MATERIAL PROVIDED:
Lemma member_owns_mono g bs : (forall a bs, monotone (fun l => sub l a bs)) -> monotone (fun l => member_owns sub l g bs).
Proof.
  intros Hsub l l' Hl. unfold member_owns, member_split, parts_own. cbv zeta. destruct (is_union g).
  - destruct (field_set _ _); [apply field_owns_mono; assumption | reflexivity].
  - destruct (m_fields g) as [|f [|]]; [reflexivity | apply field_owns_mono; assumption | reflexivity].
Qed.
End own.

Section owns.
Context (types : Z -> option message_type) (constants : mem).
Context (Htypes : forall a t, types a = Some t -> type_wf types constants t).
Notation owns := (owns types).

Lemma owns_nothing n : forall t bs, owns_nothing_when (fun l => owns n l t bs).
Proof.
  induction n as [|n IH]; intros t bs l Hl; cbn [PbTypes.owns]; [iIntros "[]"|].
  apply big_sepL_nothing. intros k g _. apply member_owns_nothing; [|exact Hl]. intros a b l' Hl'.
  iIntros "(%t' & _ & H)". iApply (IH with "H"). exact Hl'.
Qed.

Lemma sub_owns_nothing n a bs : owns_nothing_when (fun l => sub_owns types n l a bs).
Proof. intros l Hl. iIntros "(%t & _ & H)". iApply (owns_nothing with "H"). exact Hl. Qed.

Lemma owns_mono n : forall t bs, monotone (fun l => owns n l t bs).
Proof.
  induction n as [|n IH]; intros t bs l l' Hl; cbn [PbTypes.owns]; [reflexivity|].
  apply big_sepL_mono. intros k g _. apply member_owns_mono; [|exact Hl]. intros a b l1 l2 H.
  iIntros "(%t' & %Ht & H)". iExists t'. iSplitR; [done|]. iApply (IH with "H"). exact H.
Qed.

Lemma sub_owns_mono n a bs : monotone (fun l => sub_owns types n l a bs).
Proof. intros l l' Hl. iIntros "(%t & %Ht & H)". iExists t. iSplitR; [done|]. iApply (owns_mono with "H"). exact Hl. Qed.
--
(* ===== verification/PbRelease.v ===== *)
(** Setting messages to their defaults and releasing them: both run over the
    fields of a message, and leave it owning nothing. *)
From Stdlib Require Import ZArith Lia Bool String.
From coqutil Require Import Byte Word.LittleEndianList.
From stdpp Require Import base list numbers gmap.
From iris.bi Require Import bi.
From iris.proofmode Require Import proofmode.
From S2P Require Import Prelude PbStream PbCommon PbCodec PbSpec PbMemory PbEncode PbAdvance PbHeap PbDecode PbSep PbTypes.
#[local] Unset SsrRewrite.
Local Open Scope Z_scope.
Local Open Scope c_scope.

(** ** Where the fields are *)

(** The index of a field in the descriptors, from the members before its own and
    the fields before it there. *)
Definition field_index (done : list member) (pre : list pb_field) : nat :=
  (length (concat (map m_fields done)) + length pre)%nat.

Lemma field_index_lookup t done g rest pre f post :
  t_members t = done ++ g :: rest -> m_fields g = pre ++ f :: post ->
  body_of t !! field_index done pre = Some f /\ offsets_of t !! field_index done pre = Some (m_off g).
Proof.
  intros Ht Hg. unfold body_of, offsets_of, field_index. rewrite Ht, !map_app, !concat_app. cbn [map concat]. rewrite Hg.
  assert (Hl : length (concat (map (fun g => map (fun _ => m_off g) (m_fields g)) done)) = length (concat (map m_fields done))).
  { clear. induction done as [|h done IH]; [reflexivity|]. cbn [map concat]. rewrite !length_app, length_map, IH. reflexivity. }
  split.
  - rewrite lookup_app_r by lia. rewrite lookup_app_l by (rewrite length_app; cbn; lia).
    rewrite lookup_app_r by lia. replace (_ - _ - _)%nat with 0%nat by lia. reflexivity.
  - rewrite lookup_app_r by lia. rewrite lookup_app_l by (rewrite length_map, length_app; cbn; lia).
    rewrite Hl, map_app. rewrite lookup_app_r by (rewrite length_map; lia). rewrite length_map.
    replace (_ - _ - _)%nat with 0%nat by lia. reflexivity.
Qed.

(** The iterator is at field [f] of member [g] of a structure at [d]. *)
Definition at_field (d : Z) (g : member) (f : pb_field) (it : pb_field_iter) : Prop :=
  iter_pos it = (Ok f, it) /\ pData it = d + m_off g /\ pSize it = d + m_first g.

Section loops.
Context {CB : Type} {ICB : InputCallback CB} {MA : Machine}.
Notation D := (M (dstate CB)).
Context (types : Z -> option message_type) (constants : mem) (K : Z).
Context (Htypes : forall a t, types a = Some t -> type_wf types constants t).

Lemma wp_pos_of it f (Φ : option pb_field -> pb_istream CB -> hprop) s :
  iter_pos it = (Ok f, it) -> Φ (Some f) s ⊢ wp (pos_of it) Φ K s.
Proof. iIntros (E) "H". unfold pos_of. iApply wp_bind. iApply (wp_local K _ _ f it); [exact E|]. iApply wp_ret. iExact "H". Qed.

WHAT THE EXERCISE ASKS:
Where the word "forall" shows up in a line of the listing, return that line.

EXERCISE RESPONSE:
Lemma member_owns_mono g bs : (forall a bs, monotone (fun l => sub l a bs)) -> monotone (fun l => member_owns sub l g bs).
Context (Htypes : forall a t, types a = Some t -> type_wf types constants t).
Lemma owns_nothing n : forall t bs, owns_nothing_when (fun l => owns n l t bs).
Lemma owns_mono n : forall t bs, monotone (fun l => owns n l t bs).
Context (Htypes : forall a t, types a = Some t -> type_wf types constants t).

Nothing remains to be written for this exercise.